-- Data provided follows --

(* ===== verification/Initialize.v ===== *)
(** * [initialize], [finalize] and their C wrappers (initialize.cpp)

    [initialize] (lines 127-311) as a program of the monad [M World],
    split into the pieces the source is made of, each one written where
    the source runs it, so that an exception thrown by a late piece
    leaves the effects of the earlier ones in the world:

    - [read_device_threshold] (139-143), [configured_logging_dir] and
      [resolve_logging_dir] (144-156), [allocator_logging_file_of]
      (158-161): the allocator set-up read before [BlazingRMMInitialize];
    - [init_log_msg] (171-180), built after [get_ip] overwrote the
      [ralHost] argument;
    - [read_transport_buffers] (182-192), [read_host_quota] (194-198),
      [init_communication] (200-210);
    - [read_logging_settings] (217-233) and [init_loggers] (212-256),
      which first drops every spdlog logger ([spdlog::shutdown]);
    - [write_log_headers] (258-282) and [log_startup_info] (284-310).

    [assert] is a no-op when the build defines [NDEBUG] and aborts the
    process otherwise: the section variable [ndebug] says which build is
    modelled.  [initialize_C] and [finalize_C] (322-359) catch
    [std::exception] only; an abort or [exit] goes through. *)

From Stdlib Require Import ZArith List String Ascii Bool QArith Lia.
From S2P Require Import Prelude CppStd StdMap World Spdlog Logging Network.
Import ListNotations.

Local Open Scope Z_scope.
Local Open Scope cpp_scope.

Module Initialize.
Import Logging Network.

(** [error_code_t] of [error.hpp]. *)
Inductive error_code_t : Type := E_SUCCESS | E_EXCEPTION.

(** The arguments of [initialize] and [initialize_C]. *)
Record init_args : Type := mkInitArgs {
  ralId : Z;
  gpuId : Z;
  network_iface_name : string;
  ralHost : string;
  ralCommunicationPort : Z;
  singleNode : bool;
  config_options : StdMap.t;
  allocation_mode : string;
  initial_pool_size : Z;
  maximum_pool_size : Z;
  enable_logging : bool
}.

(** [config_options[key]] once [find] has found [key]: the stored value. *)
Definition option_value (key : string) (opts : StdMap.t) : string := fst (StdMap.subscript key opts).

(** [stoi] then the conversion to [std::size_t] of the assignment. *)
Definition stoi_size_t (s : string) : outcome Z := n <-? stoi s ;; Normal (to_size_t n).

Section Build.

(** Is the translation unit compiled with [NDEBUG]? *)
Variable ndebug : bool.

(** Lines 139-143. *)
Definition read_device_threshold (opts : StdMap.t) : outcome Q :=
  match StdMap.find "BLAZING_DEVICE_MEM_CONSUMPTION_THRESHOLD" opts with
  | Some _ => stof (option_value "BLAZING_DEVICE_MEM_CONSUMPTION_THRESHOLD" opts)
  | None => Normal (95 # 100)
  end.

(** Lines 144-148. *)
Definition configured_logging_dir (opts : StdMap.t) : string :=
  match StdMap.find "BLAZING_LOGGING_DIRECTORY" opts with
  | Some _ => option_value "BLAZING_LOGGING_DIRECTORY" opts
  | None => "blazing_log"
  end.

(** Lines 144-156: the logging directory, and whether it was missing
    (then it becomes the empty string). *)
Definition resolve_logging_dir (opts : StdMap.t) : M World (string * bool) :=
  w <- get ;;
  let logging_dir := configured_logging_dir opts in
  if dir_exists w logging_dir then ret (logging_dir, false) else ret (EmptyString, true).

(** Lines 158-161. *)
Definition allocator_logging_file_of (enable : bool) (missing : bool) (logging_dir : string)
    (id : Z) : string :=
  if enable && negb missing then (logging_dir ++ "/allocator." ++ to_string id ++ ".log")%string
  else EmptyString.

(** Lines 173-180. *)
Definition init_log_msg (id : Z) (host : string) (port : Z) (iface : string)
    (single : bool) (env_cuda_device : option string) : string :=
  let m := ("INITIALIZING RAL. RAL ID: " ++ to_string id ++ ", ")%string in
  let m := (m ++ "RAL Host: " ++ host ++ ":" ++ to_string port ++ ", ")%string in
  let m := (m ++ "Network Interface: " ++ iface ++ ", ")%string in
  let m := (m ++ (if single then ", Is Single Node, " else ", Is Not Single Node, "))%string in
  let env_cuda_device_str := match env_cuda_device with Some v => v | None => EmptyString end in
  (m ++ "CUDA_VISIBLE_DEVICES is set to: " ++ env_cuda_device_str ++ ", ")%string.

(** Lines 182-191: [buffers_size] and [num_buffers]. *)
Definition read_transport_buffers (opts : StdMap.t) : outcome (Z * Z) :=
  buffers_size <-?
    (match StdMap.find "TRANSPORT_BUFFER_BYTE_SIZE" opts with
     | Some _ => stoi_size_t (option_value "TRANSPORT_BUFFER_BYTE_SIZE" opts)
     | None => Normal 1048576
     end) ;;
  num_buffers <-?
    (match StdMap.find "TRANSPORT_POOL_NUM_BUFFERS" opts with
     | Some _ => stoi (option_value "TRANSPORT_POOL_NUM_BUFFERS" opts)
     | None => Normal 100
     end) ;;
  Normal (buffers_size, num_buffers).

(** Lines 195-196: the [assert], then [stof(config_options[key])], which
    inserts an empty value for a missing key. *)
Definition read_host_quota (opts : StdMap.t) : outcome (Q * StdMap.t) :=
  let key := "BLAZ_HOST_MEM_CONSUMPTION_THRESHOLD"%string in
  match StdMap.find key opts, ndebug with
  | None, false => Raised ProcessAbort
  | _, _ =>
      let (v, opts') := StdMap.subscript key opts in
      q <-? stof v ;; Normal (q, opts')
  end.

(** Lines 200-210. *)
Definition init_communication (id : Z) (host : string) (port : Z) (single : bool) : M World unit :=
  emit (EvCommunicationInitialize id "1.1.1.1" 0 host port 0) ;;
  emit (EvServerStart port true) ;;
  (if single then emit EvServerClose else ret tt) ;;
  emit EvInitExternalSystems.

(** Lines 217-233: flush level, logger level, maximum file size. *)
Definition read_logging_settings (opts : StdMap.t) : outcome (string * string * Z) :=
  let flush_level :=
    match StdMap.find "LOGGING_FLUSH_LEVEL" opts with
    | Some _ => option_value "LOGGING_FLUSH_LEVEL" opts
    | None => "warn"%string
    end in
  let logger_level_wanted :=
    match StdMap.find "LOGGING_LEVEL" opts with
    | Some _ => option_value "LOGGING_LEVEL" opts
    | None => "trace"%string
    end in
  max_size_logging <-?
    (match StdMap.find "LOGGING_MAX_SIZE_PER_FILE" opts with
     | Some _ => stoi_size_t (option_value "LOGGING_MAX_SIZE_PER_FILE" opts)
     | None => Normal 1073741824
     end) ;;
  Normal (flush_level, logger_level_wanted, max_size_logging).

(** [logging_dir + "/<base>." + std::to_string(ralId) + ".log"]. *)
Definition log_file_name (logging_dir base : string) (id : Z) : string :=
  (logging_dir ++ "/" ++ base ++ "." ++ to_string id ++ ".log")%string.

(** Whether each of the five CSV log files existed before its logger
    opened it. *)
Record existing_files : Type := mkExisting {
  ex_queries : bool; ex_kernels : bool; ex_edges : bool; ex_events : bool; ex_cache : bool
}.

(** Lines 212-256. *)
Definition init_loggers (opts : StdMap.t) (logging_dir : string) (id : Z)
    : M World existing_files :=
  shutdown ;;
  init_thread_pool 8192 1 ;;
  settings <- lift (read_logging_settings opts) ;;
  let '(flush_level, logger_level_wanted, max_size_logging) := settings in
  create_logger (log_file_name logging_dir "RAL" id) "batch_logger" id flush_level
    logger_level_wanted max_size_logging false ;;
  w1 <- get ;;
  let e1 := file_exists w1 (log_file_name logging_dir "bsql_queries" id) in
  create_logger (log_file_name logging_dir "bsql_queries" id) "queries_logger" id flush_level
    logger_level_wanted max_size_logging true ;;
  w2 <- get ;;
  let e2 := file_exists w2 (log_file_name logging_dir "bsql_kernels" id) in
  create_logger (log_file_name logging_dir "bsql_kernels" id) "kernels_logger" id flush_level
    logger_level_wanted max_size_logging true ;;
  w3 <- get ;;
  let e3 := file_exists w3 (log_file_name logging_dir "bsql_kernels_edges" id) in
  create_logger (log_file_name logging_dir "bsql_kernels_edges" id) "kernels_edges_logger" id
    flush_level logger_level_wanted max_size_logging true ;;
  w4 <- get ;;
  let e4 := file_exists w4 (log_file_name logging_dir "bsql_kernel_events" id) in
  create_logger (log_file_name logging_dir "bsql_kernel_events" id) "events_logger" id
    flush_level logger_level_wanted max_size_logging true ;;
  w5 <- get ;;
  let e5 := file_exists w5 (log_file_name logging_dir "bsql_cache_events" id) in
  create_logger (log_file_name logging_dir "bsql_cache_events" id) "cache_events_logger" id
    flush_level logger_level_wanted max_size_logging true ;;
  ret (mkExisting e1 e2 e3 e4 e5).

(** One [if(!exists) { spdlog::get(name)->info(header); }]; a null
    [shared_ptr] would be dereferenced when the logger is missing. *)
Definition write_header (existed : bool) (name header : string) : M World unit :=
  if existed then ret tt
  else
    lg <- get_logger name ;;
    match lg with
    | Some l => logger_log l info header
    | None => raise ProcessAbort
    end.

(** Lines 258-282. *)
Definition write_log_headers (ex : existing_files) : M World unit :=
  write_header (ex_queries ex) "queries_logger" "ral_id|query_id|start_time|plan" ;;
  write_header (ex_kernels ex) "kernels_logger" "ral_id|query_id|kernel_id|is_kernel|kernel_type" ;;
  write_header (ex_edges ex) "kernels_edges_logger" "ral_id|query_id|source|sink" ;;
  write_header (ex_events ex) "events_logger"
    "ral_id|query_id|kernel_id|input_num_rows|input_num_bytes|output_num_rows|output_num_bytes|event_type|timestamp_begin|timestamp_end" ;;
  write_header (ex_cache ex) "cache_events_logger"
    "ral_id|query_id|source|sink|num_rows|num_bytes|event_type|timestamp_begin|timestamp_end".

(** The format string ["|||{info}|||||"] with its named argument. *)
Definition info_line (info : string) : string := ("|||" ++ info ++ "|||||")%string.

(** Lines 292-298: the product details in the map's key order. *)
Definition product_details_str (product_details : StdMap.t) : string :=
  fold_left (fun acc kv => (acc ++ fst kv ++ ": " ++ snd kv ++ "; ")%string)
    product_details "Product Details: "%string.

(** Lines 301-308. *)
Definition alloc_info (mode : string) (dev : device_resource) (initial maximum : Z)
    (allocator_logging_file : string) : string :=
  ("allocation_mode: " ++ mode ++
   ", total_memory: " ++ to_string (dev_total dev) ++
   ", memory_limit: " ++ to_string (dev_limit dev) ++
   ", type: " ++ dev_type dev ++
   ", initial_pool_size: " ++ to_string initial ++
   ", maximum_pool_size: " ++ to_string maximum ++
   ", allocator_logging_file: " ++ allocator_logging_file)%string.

-- Data provided concluded --

### Exercise requirements
Return, unchanged, each line from the line containing "Definition write_log_headers (ex" through the last line of the material.

### Response box
Definition write_log_headers (ex : existing_files) : M World unit :=
  write_header (ex_queries ex) "queries_logger" "ral_id|query_id|start_time|plan" ;;
  write_header (ex_kernels ex) "kernels_logger" "ral_id|query_id|kernel_id|is_kernel|kernel_type" ;;
  write_header (ex_edges ex) "kernels_edges_logger" "ral_id|query_id|source|sink" ;;
  write_header (ex_events ex) "events_logger"
    "ral_id|query_id|kernel_id|input_num_rows|input_num_bytes|output_num_rows|output_num_bytes|event_type|timestamp_begin|timestamp_end" ;;
  write_header (ex_cache ex) "cache_events_logger"
    "ral_id|query_id|source|sink|num_rows|num_bytes|event_type|timestamp_begin|timestamp_end".

(** The format string ["|||{info}|||||"] with its named argument. *)
Definition info_line (info : string) : string := ("|||" ++ info ++ "|||||")%string.

(** Lines 292-298: the product details in the map's key order. *)
Definition product_details_str (product_details : StdMap.t) : string :=
  fold_left (fun acc kv => (acc ++ fst kv ++ ": " ++ snd kv ++ "; ")%string)
    product_details "Product Details: "%string.

(** Lines 301-308. *)
Definition alloc_info (mode : string) (dev : device_resource) (initial maximum : Z)
    (allocator_logging_file : string) : string :=
  ("allocation_mode: " ++ mode ++
   ", total_memory: " ++ to_string (dev_total dev) ++
   ", memory_limit: " ++ to_string (dev_limit dev) ++
   ", type: " ++ dev_type dev ++
   ", initial_pool_size: " ++ to_string initial ++
   ", maximum_pool_size: " ++ to_string maximum ++
   ", allocator_logging_file: " ++ allocator_logging_file)%string.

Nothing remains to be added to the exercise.